Define a Pydantic model and transform web content directly into structured data:

```python
from pydantic import BaseModel
from typing import List, Optional
from weblm import WebLM

# Define your data model
class Article(BaseModel):
    title: str
    author: Optional[str] = None
    content: str
    categories: List[str] = []

# Initialize client
client = WebLM(api_key="your_api_key")

# Transform web content into your model
article = client.transform(
    url="https://example.com/article",
    model_class=Article
)

# Work with structured data
print(f"Title: {article.title}")
print(f"Author: {article.author}")
print(f"Content preview: {article.content[:100]}...")
print(f"Categories: {', '.join(article.categories)}")
```

## API Reference

### WebLM

#### Initialization

```python
client = WebLM(api_key="your_api_key")
```

- `api_key`: Your API key for authentication

#### Methods

- `convert(url, return_token_count=False, model_name="gemini-2.0-flash")`: Convert HTML to Markdown
- `smart_convert(url, return_token_count=False, model_name="gemini-2.0-flash")`: Convert HTML to refined Markdown using AI
- `scrape_links(url, include_media=False, domain_only=True)`: Extract links from a webpage
- `get_models()`: Get list of available language models
- `transform(url, model_class)`: Transform web content into a Pydantic model

### AsyncWebLM

Provides the same methods as `WebLM` but with asynchronous support.

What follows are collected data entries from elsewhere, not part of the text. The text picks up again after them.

(* ===== verification/WalletNode.v ===== *)
(** * The wallet's service (src/src/Core/WalletNode.cpp, with the node in the
    same process; [generate_new_addresses] of Wallet.cpp)

    The handlers over the wallet's state: reports, new addresses, and above all
    [create_transaction], which checks a request, gathers and selects coins,
    asks the node for outputs to hide among, and builds and signs.

    A [throw] is a [Throw] with the message.  The HTTP and JSON envelopes and the
    files are left out: [save_history] is an argument. *)

From S2P Require Import Prelude Varint Containers Words Seria Text CryptoNote TransactionExtra Amounts Blocks Currency Db Store Headers ChainState Crypto WalletData Wallet Selector Builder WalletSyncing RandomOutputs.
Import Containers Codec CryptoNote TransactionExtra Amounts Currency Db Headers Crypto WalletData Wallet Builder WalletSyncing RandomOutputs.

Local Open Scope Z_scope.

Module WalletNode.

(** ** Messages *)

(** [walletd::CreateTransaction::Request] and [Response]. *)
Record CreateTransaction := {
  transaction : api_Transaction;
  spend_addresses : list (list Z);
  any_spend_address : bool;
  change_address : list Z;
  confirmed_height_or_depth : Z;
  fee_per_byte : Z;
  optimization : string;
  save_history : bool;
  prevent_conflict_with_transactions : list Hash;
}.

Record Created := {
  binary_transaction : BinaryArray;
  created_transaction : api_Transaction;
  save_history_error : bool;
  transactions_required : list Hash;
}.

(** [walletd::GetStatus::Request] and [Response]. *)
Record StatusRequest := {
  top_block_hash : Hash;
  transaction_pool_version : Z;
  outgoing_peer_count : Z;
  incoming_peer_count : Z;
  lower_level_error : list Z;
}.
Global Instance StatusRequest_eq_dec : EqDecision StatusRequest.
Proof. solve_decision. Defined.

Record Status := {
  status_request : StatusRequest;
  top_block_height : Height;
  top_known_block_height : Height;
  top_block_difficulty : Z;
  recommended_fee_per_byte : Amount;
  top_block_timestamp : Timestamp;
  top_block_timestamp_median : Timestamp;
  next_block_effective_median_size : Z;
}.

(** [api::BlockHeader{}] with a height. *)
Definition pool_header (height : Height) : api_BlockHeader :=
  {| bh_major_version := 0; bh_minor_version := 0; bh_timestamp := 0; bh_previous_block_hash := null_hash;
     bh_nonce := 0; bh_height := height; bh_hash := null_hash; bh_reward := 0; bh_cumulative_difficulty := 0;
     bh_difficulty := 0; bh_base_reward := 0; bh_block_size := 0; bh_transactions_cumulative_size := 0;
     bh_already_generated_coins := 0; bh_already_generated_transactions := 0; bh_size_median := 0;
     bh_effective_size_median := 0; bh_timestamp_median := 0; bh_total_fee_amount := 0 |}.

Section node.
Context {D : Type} `{Lmdb D} `{Curve} (currency : Currency) (cn_fast_hash : list Z → Hash).
Context (load_history : Hash → list AccountPublicAddress).
Abbreviation S := (State D).

Definition tip_block_height (s : S) : Height := WalletSyncing.tip_height s.
Definition records (s : S) : gmap PublicKey WalletRecord := m_wallet_records (m_wallet (main s)).
Definition parse_address (str : list Z) : result (option AccountPublicAddress) :=
  parse_account_address_string cn_fast_hash currency key_isvalid str.

(** ** Reports *)

Definition create_status_response3 (s : S) (m_last_node_status : Status) (m_sync_error : list Z) : Status :=
  let no_chain := WalletSyncing.tip_height s =? UINT32_MAX in
  {| status_request :=
       {| top_block_hash := if no_chain then genesis_block_hash currency else bh_hash (tip s);
          transaction_pool_version := u32 (m_tx_pool_version s + m_pq_version s);
          outgoing_peer_count := outgoing_peer_count (status_request m_last_node_status);
          incoming_peer_count := incoming_peer_count (status_request m_last_node_status);
          lower_level_error := m_sync_error |};
     top_block_height := if no_chain then 0 else WalletSyncing.tip_height s;
     top_known_block_height := top_known_block_height m_last_node_status;
     top_block_difficulty := top_block_difficulty m_last_node_status;
     recommended_fee_per_byte := recommended_fee_per_byte m_last_node_status;
     top_block_timestamp :=
       if no_chain then Blocks.timestamp (Blocks.header (genesis_block_template currency)) else bh_timestamp (tip s);
     top_block_timestamp_median := top_block_timestamp_median m_last_node_status;
     next_block_effective_median_size := next_block_effective_median_size m_last_node_status |}.

(** [None]: the client waits until its status is no longer the current one. *)
Definition handle_get_status3 (s : S) (last_node_status : Status) (sync_error : list Z) (request : StatusRequest) :
    option Status :=
  let response := create_status_response3 s last_node_status sync_error in
  if bool_decide (request = status_request response) then None else Some response.

(** [advance_long_poll]: the clients answered, and those that wait on. *)
Definition advance_long_poll (s : S) (last_node_status : Status) (sync_error : list Z)
    (clients : list (nat * StatusRequest)) : list (nat * Status) * list (nat * StatusRequest) :=
  let resp := create_status_response3 s last_node_status sync_error in
  ((λ c, (c.1, resp)) <$> filter (λ c, c.2 ≠ status_request resp) clients,
   filter (λ c, c.2 = status_request resp) clients).

Definition get_first_address (k : Keys) : AccountPublicAddress :=
  {| spend_public_key := record_spend_public_key (first_record k); view_public_key := m_view_public_key k |}.

(** The order of the records of an unordered map is an argument. *)
Definition handle_get_addresses3 (s : S) (order : list WalletRecord) : result (bool * list (list Z)) :=
  let k := m_wallet (main s) in
  let fa := get_first_address k in
  first ← account_address_as_string cn_fast_hash currency fa;
  addresses ← for_each (λ l wc,
      let addr := {| spend_public_key := record_spend_public_key wc; view_public_key := m_view_public_key k |} in
      if bool_decide (addr = fa) then Ok l
      else str ← account_address_as_string cn_fast_hash currency addr; Ok (l ++ [str])) order [first];
  Ok (is_view_only k, addresses).

Definition check_address_in_wallet_or_throw (s : S) (addr : list Z) : result () :=
  if bool_decide (addr = []) then Ok () else
  address ← parse_address addr;
  match address with
  | None => Throw "Failed to parse address"
  | Some address =>
    if negb (bool_decide (m_view_public_key (m_wallet (main s)) = view_public_key address)) ||
       bool_decide (records s !! spend_public_key address = None)
    then Throw "Cannot get balance for address not in a wallet"
    else Ok ()
  end.

Definition fix_height_or_depth (ha : Z) (tip_height : Height) (max_depth : Z) : result Z :=
  let ha := if ha <? 0 then from_tip tip_height ha else ha in
  if u32 (ha + max_depth) <? tip_height
  then Throw "height_or_depth cannot be deeper than 128 blocks before top blocks"
  else Ok (if i32 tip_height <? ha then i32 tip_height else ha).

Definition handle_get_balance3 (s : S) (address : list Z) (height_or_depth : Z) : result Balance :=
  check_address_in_wallet_or_throw s address;;
  h ← fix_height_or_depth height_or_depth (WalletSyncing.tip_height s) 128;
  WalletSyncing.get_balance s address (u32 h).

(** [api_add_unspent] of the wallet, its pool hiding what it spends. *)
Definition add_unspent (s : S) (st : list Output * Amount) (address : list Z) (height : Height) (max_amount : Amount) :
    result (bool * (list Output * Amount)) :=
  Wallet.api_add_unspent (get_used_key_images s) (basic (main s)) st.1 st.2 address height max_amount.

Definition handle_get_unspent3 (s : S) (address : list Z) (height_or_depth : Z) : result (list Output * list Output) :=
  check_address_in_wallet_or_throw s address;;
  h ← fix_height_or_depth height_or_depth (WalletSyncing.tip_height s) 128;
  '(_, (spendable, _)) ← add_unspent s ([], 0) address (u32 h) UINT64_MAX;
  locked ← WalletSyncing.api_get_locked_or_unconfirmed_unspent s address (u32 h);
  Ok (spendable, locked).

(** The blocks with the pool as the last of them, the heights to go on from,
    and the transfers unlocked in between. *)
Definition handle_get_transfers3 (s : S) (address : list Z) (from to : Height) (forward : bool)
    (desired_transactions_count : Z) : result (list api_Block * Height * Height * list Transfer) :=
  check_address_in_wallet_or_throw s address;;
  '(blocks, from', to') ← api_get_transfers (basic (main s)) address from to forward desired_transactions_count;
  let tip_height := WalletSyncing.tip_height s in
  let pool := api_get_pool_as_history s address in
  let blocks :=
    if (from' <? tip_height) && (tip_height <=? to') && negb (bool_decide (pool.2 = [])) then
      let pool_block := {| b_header := pool_header pool.1; b_transactions := pool.2 |} in
      if forward then blocks ++ [pool_block] else pool_block :: blocks
    else blocks in
  unlocked ← api_get_unlocked_outputs (basic (main s)) address from' to';
  Ok (blocks, if forward then to' else from, if forward then to else from',
      (λ lou, {| tr_address := o_address lou.2; tr_amount := i64 (o_amount lou.2); tr_ours := true;
                 tr_locked := false; tr_outputs := [lou.2] |}) <$> map_entries unlocked).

Additionally includes:

- `close()`: Close the underlying HTTP session (should be called when done)

### Error Handling

```python
from weblm import WebLM, WebLMAPIError

client = WebLM(api_key="your_api_key")

try:
    result = client.convert(url="https://example.com")
    print(result["markdown"])
except WebLMAPIError as e:
    print(f"API Error: {e}")
```

## Advanced Usage

### Concurrent Processing with AsyncWebLM

```python
import asyncio
from weblm import AsyncWebLM
from pydantic import BaseModel
from typing import List

class ArticlePreview(BaseModel):
    title: str
    summary: str

async def process_multiple_urls(urls):
    client = AsyncWebLM(api_key="your_api_key")

    try:
        # Create tasks for all URLs
        tasks = [
            client.transform(url=url, model_class=ArticlePreview)
            for url in urls
        ]

        # Process all URLs concurrently
        articles = await asyncio.gather(*tasks)

        # Return the processed articles
        return articles

    finally:
        await client.close()

# Example usage
urls = [
    "https://example.com/article1",
    "https://example.com/article2",
    "https://example.com/article3"
]

articles = asyncio.run(process_multiple_urls(urls))
for i, article in enumerate(articles):
    print(f"Article {i+1}: {article.title}")
```

## License

MIT

## Contributing

Contributions are welcome! Please feel free to submit a Pull Request.